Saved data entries

===

(** ** The Internet checksum *)
Lemma fold16_step s : 0 <= s →
  (Z.shiftr s 16 =? 0) = (s <? 65536) ∧
  Z.land s 0xFFFF + Z.shiftr s 16 = s mod 65536 + s / 65536.
Proof.
  intros Hs. rewrite Z.shiftr_div_pow2 by lia. change (2 ^ 16) with 65536.
  change 0xFFFF with (Z.ones 16). rewrite Z.land_ones by lia. change (2 ^ 16) with 65536. split; [|done].
  destruct (Z.ltb_spec s 65536) as [H|H]; [by rewrite Z.div_small by lia|].
  apply Z.eqb_neq. pose proof (Z.div_le_mono 65536 s 65536 ltac:(lia) H) as Hd.
  change (65536 / 65536) with 1 in Hd. lia.
Qed.
Lemma fold16_spec n : ∀ s fuel, 0 <= s < 65536 * 2 ^ Z.of_nat n → (n + 1 <= fuel)%nat →
  ∃ f, fold16 fuel s = Some f ∧ 0 <= f < 65536 ∧ f mod 65535 = s mod 65535 ∧ (0 < s → 0 < f).
Proof.
  assert (∀ s fuel, 0 <= s < 65536 →
    ∃ f, fold16 fuel s = Some f ∧ 0 <= f < 65536 ∧ f mod 65535 = s mod 65535 ∧ (0 < s → 0 < f)) as Hbase.
  { intros s fuel Hs. destruct (fold16_step s) as [Hb _]; [lia|]. exists s. destruct fuel; cbn;
      rewrite Hb; destruct (Z.ltb_spec s 65536); (split; [done|lia]) || lia. }
  assert (∀ s, 65536 <= s → let s' := s mod 65536 + s / 65536 in
    0 < s' ∧ s' < s ∧ s' mod 65535 = s mod 65535 ∧ s' <= 65535 + s / 65536) as Hstep.
  { intros s Hs s'. pose proof (Z.div_mod s 65536 ltac:(lia)) as Hd.
    pose proof (Z.mod_pos_bound s 65536 ltac:(lia)) as Hm. unfold s'.
    assert (1 <= s / 65536) by (pose proof (Z.div_le_mono 65536 s 65536 ltac:(lia) Hs); lia).
    split_and!; [lia|lia| |lia].
    rewrite Hd at 3. replace (65536 * (s / 65536) + s mod 65536)
      with (s mod 65536 + s / 65536 + (s / 65536) * 65535) by lia. by rewrite Z.mod_add by lia. }
  induction n as [|n IH]; intros s fuel Hs Hf; [apply Hbase; cbn in Hs; lia|].
  destruct (decide (s < 65536)); [apply Hbase; lia|].
  destruct fuel as [|fuel]; [lia|]. destruct (fold16_step s) as [Hb Hl]; [lia|].
  destruct (Hstep s ltac:(lia)) as (Hp & Hlt & Hmod & Hle). cbn [fold16].
  rewrite Hb, Hl. destruct (Z.ltb_spec s 65536); [lia|].
  set (s' := s mod 65536 + s / 65536) in *.
  assert (s / 65536 < 2 ^ Z.of_nat (S n)) as Hq by (apply Z.div_lt_upper_bound; lia).
  destruct n as [|n].
  - change (2 ^ Z.of_nat 1) with 2 in Hq. destruct (decide (s' < 65536)).
    + destruct (Hbase s' fuel ltac:(lia)) as (f & H1 & H2 & H3 & H4).
      exists f. rewrite H1, H3, Hmod. split_and!; try done; lia.
    + assert (s' = 65536) as -> by lia.
      destruct fuel as [|fuel]; [lia|]. change (fold16 (S fuel) 65536) with (fold16 fuel 1).
      destruct (Hbase 1 fuel ltac:(lia)) as (f & H1 & H2 & H3 & H4).
      exists f. rewrite H1, H3, <-Hmod. split_and!; try done; lia.
  - destruct (IH s' fuel) as (f & H1 & H2 & H3 & H4); [|lia|].
    + split; [lia|]. rewrite !Nat2Z.inj_succ, !Z.pow_succ_r in * by lia.
      assert (1 <= 2 ^ Z.of_nat n) by (change 1 with (2 ^ 0); apply Z.pow_le_mono_r; lia). lia.
    + exists f. rewrite H1, H3, Hmod. split_and!; try done; lia.
Qed.
Lemma fold_ok s : 0 <= s →
  ∃ f, fold16 (fold_fuel s) s = Some f ∧ 0 <= f < 65536 ∧ f mod 65535 = s mod 65535 ∧ (0 < s → 0 < f).
Proof.
  intros Hs. apply (fold16_spec (Z.to_nat (Z.log2 s))); [|unfold fold_fuel; lia].
  destruct (decide (s = 0)) as [->|]; [cbn; lia|].
  pose proof (Z.log2_spec s ltac:(lia)) as [_ H]. pose proof (Z.log2_nonneg s).
  rewrite Z2Nat.id by lia. rewrite Z.pow_succ_r in H by lia.
  assert (0 < 2 ^ Z.log2 s) by (apply Z.pow_pos_nonneg; lia). lia.
Qed.
Lemma land_lnot f : 0 <= f < 65536 → Z.land (Z.lnot f) 0xFFFF = 65535 - f.
Proof.
  intros H. change (Z.land (Z.lnot f) 0xFFFF) with (Z.land (Z.lnot f) (Z.ones 16)).
  rewrite Z.land_ones by lia. unfold Z.lnot.
  change (2 ^ 16) with 65536. symmetry. apply (Z.mod_unique_pos _ _ (-1)); lia.
Qed.
(** The checksum of words summing to [s], and that it cancels them. *)
Definition checksum_of (s : Z) : Z :=
  match fold16 (fold_fuel s) s with Some s => Z.land (Z.lnot s) 0xFFFF | None => 0 end.
Lemma checksum_of_spec s : 0 <= s → 0 <= checksum_of s < 65536 ∧ checksum_of (s + checksum_of s) = 0.
Proof.
  intros Hs. destruct (decide (s = 0)) as [->|Hs0]; [by split; vm_compute|].
  assert (∃ f, checksum_of s = 65535 - f ∧ 0 <= f < 65536 ∧ f mod 65535 = s mod 65535 ∧ (0 < s → 0 < f))
    as (f & Hc & Hf & Hm & Hpos).
  { unfold checksum_of. destruct (fold_ok s Hs) as (f & -> & H). exists f. split; [|done]. apply land_lnot. tauto. }
  rewrite Hc. split; [lia|]. unfold checksum_of.
  destruct (fold_ok (s + (65535 - f))) as (g & -> & Hg & Hgm & Hgpos); [lia|].
  rewrite land_lnot by done. enough (g = 65535) by lia.
  assert (0 < g) by (apply Hgpos; lia). assert (g mod 65535 = 0) as Hz.
  { rewrite Hgm, Zplus_mod, <-Hm, <-Zplus_mod. replace (f + (65535 - f)) with 65535 by lia. done. }
  destruct (decide (g = 65535)); [done|]. rewrite Z.mod_small in Hz; lia.
Qed.
(* ===== verification/FixtureTshark.v ===== *)
(** * A tshark for the synthetic pcaps

    tshark is not part of the program: the scripts' theorems hold for any answer
    it gives.  This is one that reads the pcap's bytes and answers the display
    filters of pcap_http.py on Ethernet frames with ARP or TCP over IPv4; the
    witnesses of the self-tests run on it. *)
From S2P Require Import Prelude PyStr PcapHttp D0070Pass.

(** ** Packets *)
Record packet := { pk_number : Z; pk_us : Z; pk_data : list Z }.
Definition le_val (l : list Z) : Z := foldr (λ b v, b + 256 * v) 0 l.
Definition be_val (l : list Z) : Z := foldl (λ v b, 256 * v + b) 0 l.
Definition bytes_at (i n : nat) (l : list Z) : list Z := take n (drop i l).
(** The records after the file header; a record header gives a time and a length. *)
Fixpoint records (fuel : nat) (number : Z) (l : list Z) : list packet :=
  match fuel, l with
  | S fuel, _ :: _ =>
    let len := Z.to_nat (le_val (bytes_at 8 4 l)) in
    {| pk_number := number; pk_us := le_val (bytes_at 0 4 l) * 1000000 + le_val (bytes_at 4 4 l);
       pk_data := bytes_at 16 len l |} :: records fuel (number + 1) (drop (16 + len) l)
  | _, _ => []
  end.
Definition packets (pcap : list Z) : list packet := records (length pcap) 1 (drop 24 pcap).

(** ** Fields *)
Definition field (i n : nat) (p : packet) : Z := be_val (bytes_at i n (pk_data p)).
Definition bytes_are (i : nat) (want : list Z) (p : packet) : bool :=
  bool_decide (bytes_at i (length want) (pk_data p) = want).
Definition is_arp (p : packet) : bool := field 12 2 p =? 0x0806.
Definition is_ip (p : packet) : bool := field 12 2 p =? 0x0800.
Definition is_tcp (p : packet) : bool := is_ip p && (field 23 1 p =? 6).
Definition arp_request (p : packet) : bool := is_arp p && (field 20 2 p =? 1).
Definition from_slirp (p : packet) : bool := bytes_are 6 slirp_mac p.
Definition flags (p : packet) : Z := field 47 1 p.
Definition has_flag (f : Z) (p : packet) : bool := negb (Z.land (flags p) f =? 0).
Definition tcp_len (p : packet) : Z := field 16 2 p - 20 - 4 * Z.shiftr (field 46 1 p) 4.
Definition tcp_ack (p : packet) : Z := field 42 4 p.
Definition tcp_nxtseq (p : packet) : Z :=
  field 38 4 p + tcp_len p + (if has_flag 0x02 p || has_flag 0x01 p then 1 else 0).
Definition from_guest (p : packet) : bool := is_tcp p && bytes_are 26 ip_guest p && (field 34 2 p =? 80).
Definition to_guest (p : packet) : bool := is_tcp p && bytes_are 30 ip_guest p && (field 36 2 p =? 80).
Definition has_prefix (want l : list Z) : bool := bool_decide (take (length want) l = want).
Fixpoint contains (want l : list Z) : bool :=
  has_prefix want l || match l with [] => false | _ :: l => contains want l end.

(** ** Filters *)
(** A frame before [p] whose number makes [flt] the given filter. *)
Definition after_frame (flt : Z → string) (ps : list packet) (p : packet) (s : string) : bool :=
  existsb (λ q, (pk_number q <? pk_number p) && String.eqb s (flt (pk_number q))) ps.
Definition matches (ps : list packet) (s : string) (p : packet) : bool :=
  if String.eqb s ARP_FILTER then arp_request p && bytes_are 28 ip_gw p && bytes_are 38 ip_guest p
  else if String.eqb s SYNACK_FILTER then is_tcp p && (field 34 2 p =? 80) && (flags p =? 0x12)
  else if String.eqb s HTTP_FILTER then
    from_guest p && (0 <? tcp_len p) && negb (has_flag 0x02 p) && contains (bytes_of "HTTP/1.0 200 OK") (pk_data p)
  else if String.eqb s RST_FILTER then is_tcp p && has_flag 0x04 p
  else if String.eqb s SYN_IN_FILTER then to_guest p && has_flag 0x02 p && negb (has_flag 0x10 p)
  else if String.eqb s GUEST_TX_FILTER then (is_arp p || is_ip p) && negb (from_slirp p)
  else if String.eqb s GUEST_ARP_REQ_FILTER then arp_request p && negb (from_slirp p)
  else if String.eqb s ("eth.src != " +:+ SLIRP_MAC) then negb (from_slirp p)
  else (to_guest p && bytes_are 26 ip_gw p && (flags p =? 0x10) && (tcp_len p =? 0) &&
        after_frame (ack_filter (tcp_ack p)) ps p s)
    || (to_guest p && has_flag 0x01 p && after_frame fin_filter ps p s).
Definition cell (t0 : Z) (p : packet) (name : string) : string :=
  let us := pk_us p - t0 in
  if String.eqb name "frame.time_relative"
  then str_of_Z (us / 1000000) +:+ "." +:+ rjust 6 (chr 48) (str_of_Z (us mod 1000000)) +:+ "000"
  else if String.eqb name "frame.number" then str_of_Z (pk_number p)
  else if String.eqb name "tcp.nxtseq" then str_of_Z (tcp_nxtseq p)
  else if String.eqb name "tcp.len" then str_of_Z (tcp_len p)
  else if String.eqb name "tcp.flags.fin" then (if has_flag 0x01 p then "True" else "False")
  else if String.eqb name "tcp.ack" then str_of_Z (tcp_ack p)
  else "".
(** [tshark -r pcap -o pref -Y filter -T fields -e ...] *)
Definition fixture_tshark (pcap : list Z) (cmd : list string) : proc :=
  match cmd with
  | _ :: _ :: _ :: _ :: _ :: _ :: flt :: _ :: _ :: es =>
    let ps := packets pcap in
    let t0 := match ps with p :: _ => pk_us p | [] => 0 end in
    let names := List.filter (λ e, negb (String.eqb e "-e")) es in
    {| returncode := 0; stderr := "";
       stdout := unterminated ((λ p, join tab (cell t0 p <$> names)) <$> List.filter (matches ps flt) ps) |}
  | _ => {| returncode := 2; stdout := ""; stderr := "tshark: bad command line" |}
  end.

(** It gives the D-0070 self-test the extract it wants. *)
Lemma fixture_tshark_extract : ∃ o,
  cmd_selftest_pass fixture_tshark "/tmp/t" (λ _, "") (λ _, None) (λ _, Some "/usr/bin/tshark") (λ _, true) = Ok o.
Proof. apply is_ok_Ok. by vm_compute. Qed.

===

** Your objective **
Retype exactly, and only, the lines above from the one where "intros H. change" occurs up to and including the one where "intros Hs. destruct" occurs.

** Response box **
  intros H. change (Z.land (Z.lnot f) 0xFFFF) with (Z.land (Z.lnot f) (Z.ones 16)).
  rewrite Z.land_ones by lia. unfold Z.lnot.
  change (2 ^ 16) with 65536. symmetry. apply (Z.mod_unique_pos _ _ (-1)); lia.
Qed.
(** The checksum of words summing to [s], and that it cancels them. *)
Definition checksum_of (s : Z) : Z :=
  match fold16 (fold_fuel s) s with Some s => Z.land (Z.lnot s) 0xFFFF | None => 0 end.
Lemma checksum_of_spec s : 0 <= s → 0 <= checksum_of s < 65536 ∧ checksum_of (s + checksum_of s) = 0.
Proof.
  intros Hs. destruct (decide (s = 0)) as [->|Hs0]; [by split; vm_compute|].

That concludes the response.